Même son de cloche pour Stéphanie. « Certains collègues sont plein de revendications, ils appellent à de grandes manifestations, en critiquant des décisions qui n’ont pas été les bonnes. Mais dans une crise pareille, je comprends un peu les hésitations », reconnaît-elle.

Aujourd’hui, certains vont plus loin et demandent des comptes. « Concernant les masques, nous avons pu tenir grâce aux dons dont on a bénéficié de la part d’artisans, de magasins… C’est la solidarité qui nous a permis de tenir. L’État, lui, n’a pas été en mesure de nous protéger, déplore Rachid Digoy. C’est un véritable scandale. »

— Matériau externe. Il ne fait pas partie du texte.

(** The loop of [run] over the remaining generation numbers. *)
Fixpoint generations (self : t) (gens : list nat)
    (population : list (list Entry)) (st : RunState)
    : Random.M (option (list Entry) * list History) :=
  match gens with
  | [] => Random.ret (best_overall_timetable st, fitness_history st)
  | generation0 :: gens' =>
    fitnesses <~ Random.lift (_calculate_fitness_batch_optimized self population) ;;
    match fitnesses with
    | [] => Random.raise (ValueError "max() arg is an empty sequence")
    | f0 :: fs =>
      let best_fitness := Py.qmax f0 fs in
      let avg_fitness :=
        (Py.qsum fitnesses / inject_Z (Z.of_nat (length fitnesses)))%Q in
      best_idx <~ index_of_max fitnesses ;;
      let history :=
        fitness_history st
        ++ [ {| generation := generation0; best := best_fitness;
                average := avg_fitness |} ] in
      st' <~
        (if negb (Qle_bool best_fitness (best_overall_fitness st))
         then best_ind <~ item population best_idx ;;
              Random.ret {| fitness_history := history;
                            best_overall_fitness := best_fitness;
                            best_overall_timetable := Some best_ind |}
         else Random.ret {| fitness_history := history;
                            best_overall_fitness := best_overall_fitness st;
                            best_overall_timetable := best_overall_timetable st |}) ;;
      if Qle_bool 999 best_fitness
      then Random.ret (best_overall_timetable st', fitness_history st')
      else
        new_population <~ next_generation self population fitnesses ;;
        generations self gens' new_population st'
    end
  end.

(** [run]. *)
Definition run (self : t) : Random.M (option (list Entry) * list History) :=
  population <~ _initialize_population_parallel self ;;
  generations self (Py.range (max_generations self)) population
    {| fitness_history := [];
       best_overall_fitness := 0%Q;
       best_overall_timetable := None |}.

End GeneticAlgorithmCPUOptimized.

(* ================================================================== *)
(** * Vocabulary of the statements, and concrete catalogues *)
(* ================================================================== *)

Module CSPSpec.
Import TimetableCSP.

(** The [ConstraintSpec] name that [_check_hard_constraints] looks up
    before a rejection for the given reason; [None] where the method
    looks up no name. *)
Definition flag_of (r : Reason) : option string :=
  match r with
  | FacultyConflict => Some "no_faculty_conflict"
  | BatchConflict => Some "no_batch_conflict"
  | RoomConflict => Some "no_room_conflict"
  | RoomCapacity => Some "room_capacity"
  | NoConsecutiveSlots | SlotType | FreePeriod => None
  end.
Lemma verify_loop_descending (fuel : nat) (proof : ChainWorkProof.t)
    (sRoot : SystemState.Full) (rest : list SystemState.Full) :
  forall (s0 : SystemState.Full) (iState : nat) (samp : Sampler.t) (dLoPrev : Z)
         (ver : Verifier) (iState' : nat) (ver' : Verifier),
    SystemState.height_ok s0 -> Forall SystemState.height_ok rest ->
    dLoPrev < SystemState.m_ChainWork s0 ->
    ChainWorkProof.verify_loop fuel proof sRoot s0 rest iState samp dLoPrev ver
      = ChainWorkProof.Ret (Some (iState', ver')) ->
    exists k : nat,
      iState' = (iState + k)%nat /\ (k <= length rest)%nat /\
      Sorted SystemState.below (s0 :: firstn k rest).
Proof.
  induction rest as [| s rest IH];
    intros s0 iState samp dLoPrev ver iState' ver' Hs0 Hrest Hprev;
    cbn [ChainWorkProof.verify_loop];
    destruct (Sampler.SamplePoint fuel samp 0) as [[[[|] dSamp] samp1] |];
    try discriminate.
  - intros Heq. inversion Heq; subst. exists O.
    repeat split; [lia | cbn; lia | repeat constructor].
  - inversion Hrest as [| ? ? Hs Hrest']; subst.
    destruct (Z.geb_spec dSamp (SystemState.m_ChainWork s)) as [| Hsamp];
      [discriminate |].
    set (dLo := Difficulty.Dec _ _).
    destruct (Z.ltb_spec dSamp dLo) as [| Hlo]; [discriminate |].
    assert (Hnext : forall samp2 ver2,
      ChainWorkProof.verify_loop fuel proof sRoot s rest (S iState) samp2 dLo ver2
        = ChainWorkProof.Ret (Some (iState', ver')) ->
      SystemState.below s0 s ->
      exists k : nat,
        iState' = (iState + k)%nat /\ (k <= length (s :: rest))%nat /\
        Sorted SystemState.below (s0 :: firstn k (s :: rest))).
    { intros samp2 ver2 Hrun Hbelow.
      destruct (IH s (S iState) samp2 dLo ver2 iState' ver' Hs Hrest' ltac:(lia) Hrun)
        as (k & -> & Hk & Hsorted).
      exists (S k). repeat split; [lia | cbn; lia |].
      cbn [firstn]. constructor; [exact Hsorted | constructor; exact Hbelow]. }
    destruct (Z.eqb_spec (u64 (SystemState.m_Height s + 1)) (SystemState.m_Height s0))
      as [Hadj | Hnadj].
    + destruct (SystemState.m_Prev s0 =? SystemState.get_Hash s); [| discriminate].
      destruct (Z.eqb_spec (SystemState.m_ChainWork s) dLoPrev) as [Hcw |];
        [| discriminate].
      cbn [negb]. intros Hrun. apply (Hnext _ _ Hrun).
      unfold SystemState.below, SystemState.height_ok, HeightGenesis, u64 in *. split; [| lia].
      destruct (Z_lt_ge_dec (SystemState.m_Height s + 1) (2 ^ 64)) as [Hlt | Hge].
      * rewrite Z.mod_small in Hadj by lia. lia.
      * replace (SystemState.m_Height s + 1) with (2 ^ 64) in Hadj by lia.
        rewrite Z.mod_same in Hadj by lia. lia.
    + destruct (Z.geb_spec (SystemState.m_Height s) (SystemState.m_Height s0))
        as [| Hh]; [discriminate |].
      destruct (Z.geb_spec (SystemState.m_ChainWork s) dLoPrev) as [| Hcw];
        [discriminate |].
      destruct (Verifier_bVerify _); [| discriminate].
      cbn [negb]. intros Hrun. apply (Hnext _ _ Hrun).
      unfold SystemState.below. lia.
  - intros Heq. inversion Heq; subst. exists O.
    repeat split; [lia | cbn; lia | repeat constructor].
Qed.

Lemma IsSane_height (s : SystemState.Full) :
  SystemState.IsSane s = true -> HeightGenesis <= SystemState.m_Height s.
Proof.
  unfold SystemState.IsSane.
  destruct (Z.ltb_spec (SystemState.m_Height s) HeightGenesis); [discriminate | lia].
Qed.

(** C3. A chain-work proof accepted by [IsValid] has a first state, the tip
    the verification is anchored to, every later state is below the tip, and
    along the list heights and chain-works decrease strictly (between
    neighbours, hence between any two states). *)
Theorem IsValid_descending (fuel : nat) (proof : ChainWorkProof.t) :
  Forall (fun s => 0 <= SystemState.m_Height s < 2 ^ 64)
         (ChainWorkProof.m_vStates proof) ->
  ChainWorkProof.IsValid rules fuel proof = ChainWorkProof.Ret true ->
  exists (sRoot : SystemState.Full) (rest : list SystemState.Full),
    ChainWorkProof.m_vStates proof = sRoot :: rest /\
    Forall (SystemState.below sRoot) rest /\
    StronglySorted SystemState.below (sRoot :: rest).
Proof.
  intros Hwf. unfold ChainWorkProof.IsValid, ChainWorkProof.IsValidInternal.
  destruct (ChainWorkProof.m_vStates proof) as [| sRoot rest] eqn:Hstates;
    [discriminate |].
  destruct (forallb _ (sRoot :: rest)) eqn:Hsane; cbn [negb]; [| discriminate].
  destruct (Z.geb_spec (Sampler.m_Begin (Sampler.new sRoot))
                       (Sampler.m_End (Sampler.new sRoot))) as [| Hbe];
    [discriminate |].
  cbn [Sampler.new Sampler.m_Begin Sampler.m_End] in Hbe.
  destruct (ChainWorkProof.verify_loop _ _ _ _ _ _ _ _ _)
    as [[[iState ver] |] | |] eqn:Hloop; try discriminate.
  intros [= Hres]. apply andb_prop in Hres. destruct Hres as [Hlen _].
  assert (Hlen' : length (sRoot :: rest) = iState)
    by (apply Nat.eqb_eq; exact Hlen).
  cbn [length] in Hlen'.
  assert (Hok : Forall SystemState.height_ok (sRoot :: rest)).
  { rewrite forallb_forall in Hsane. rewrite Forall_forall in Hwf |- *.
    intros s Hin. specialize (Hsane s Hin). apply andb_prop in Hsane.
    destruct Hsane as [Hs _]. apply IsSane_height in Hs.
    specialize (Hwf s Hin). unfold SystemState.height_ok. cbn beta in Hwf. lia. }
  inversion Hok as [| ? ? Hroot Hrest]; subst.
  destruct (verify_loop_descending _ _ _ _ _ _ _ _ _ _ _ Hroot Hrest Hbe Hloop)
    as (k & Hk & Hkle & Hsorted).
  assert (k = length rest) by lia. subst k. rewrite firstn_all in Hsorted.
  assert (Hstrong : StronglySorted SystemState.below (sRoot :: rest)).
  { apply Sorted_StronglySorted; [| exact Hsorted].
    intros a b c. apply below_trans. }
  exists sRoot, rest. repeat split; [| exact Hstrong].
  inversion Hstrong; assumption.
Qed.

Depuis mars, le volet judiciaire est lancé. Des dizaines de plaintes ont été enregistrées par le parquet de Paris, deux cents plaintes auraient été déposées devant les tribunaux selon le ministère de la justice et la Cour de Justice de la République, seule instance habilitée à juger les ministres pour des faits commis dans l’exercice de leurs fonctions, est engorgée de plusieurs dizaines de plaintes visant l’exécutif.

Me Fabrice Di Vizio, avocat de soignants depuis vingt ans, est le défendeur de médecins du collectif C19 et du collectif Inter-blocs. Il aurait voulu que le principe de précaution soit appliqué, eu égard aux doutes concernant les modes de transmission du virus.

Compte tenu des doutes actuels et d’études contradictoires, il se demande pourquoi le principe de précaution n’a pas été appliqué, qui aurait dû impliquer « d’utiliser le maximum de protection ? Je ne connais pas un juge qui me dira le contraire, qui, en cas de contaminations, me dira ‘’on ne pouvait pas savoir’’ ».

Mais, estime-t-il, pour des raisons économiques et budgétaires, « on ne l’a pas fait ». Une analyse que partage Rachid Digoy. «Ce n’est pas le pangolin qu’il faut condamner, c’est tout un système. Quand j’entends qu’on est le meilleur système de santé au monde… On est tombé bien bas en ayant recours à des sacs poubelles en guise de surblouses ! »

En attendant les réponses judiciaires, l’Ordre infirmier a plaidé pour une reconnaissance du coronavirus comme maladie professionnelle et souhaiterait obtenir le statut de pupilles de la nation pour les enfants de soignants décédés. « Après tout, Emmanuel Macron n’a-t-il pas lui-même parlé de guerre ? », s’interroge Patrick Chamboredon, son président, pour justifier cette requête.

Alors, au final, combien de contaminations de soignants auraient-elles pu être évitées ? Une chose est sûre : alors que « les services qui ont été les plus exposés sont épuisés », reconnaît l’ARS Ile-de-France, face à une deuxième vague potentielle, il n’y aura pourtant plus d’excuses possibles concernant la sécurité des soignants.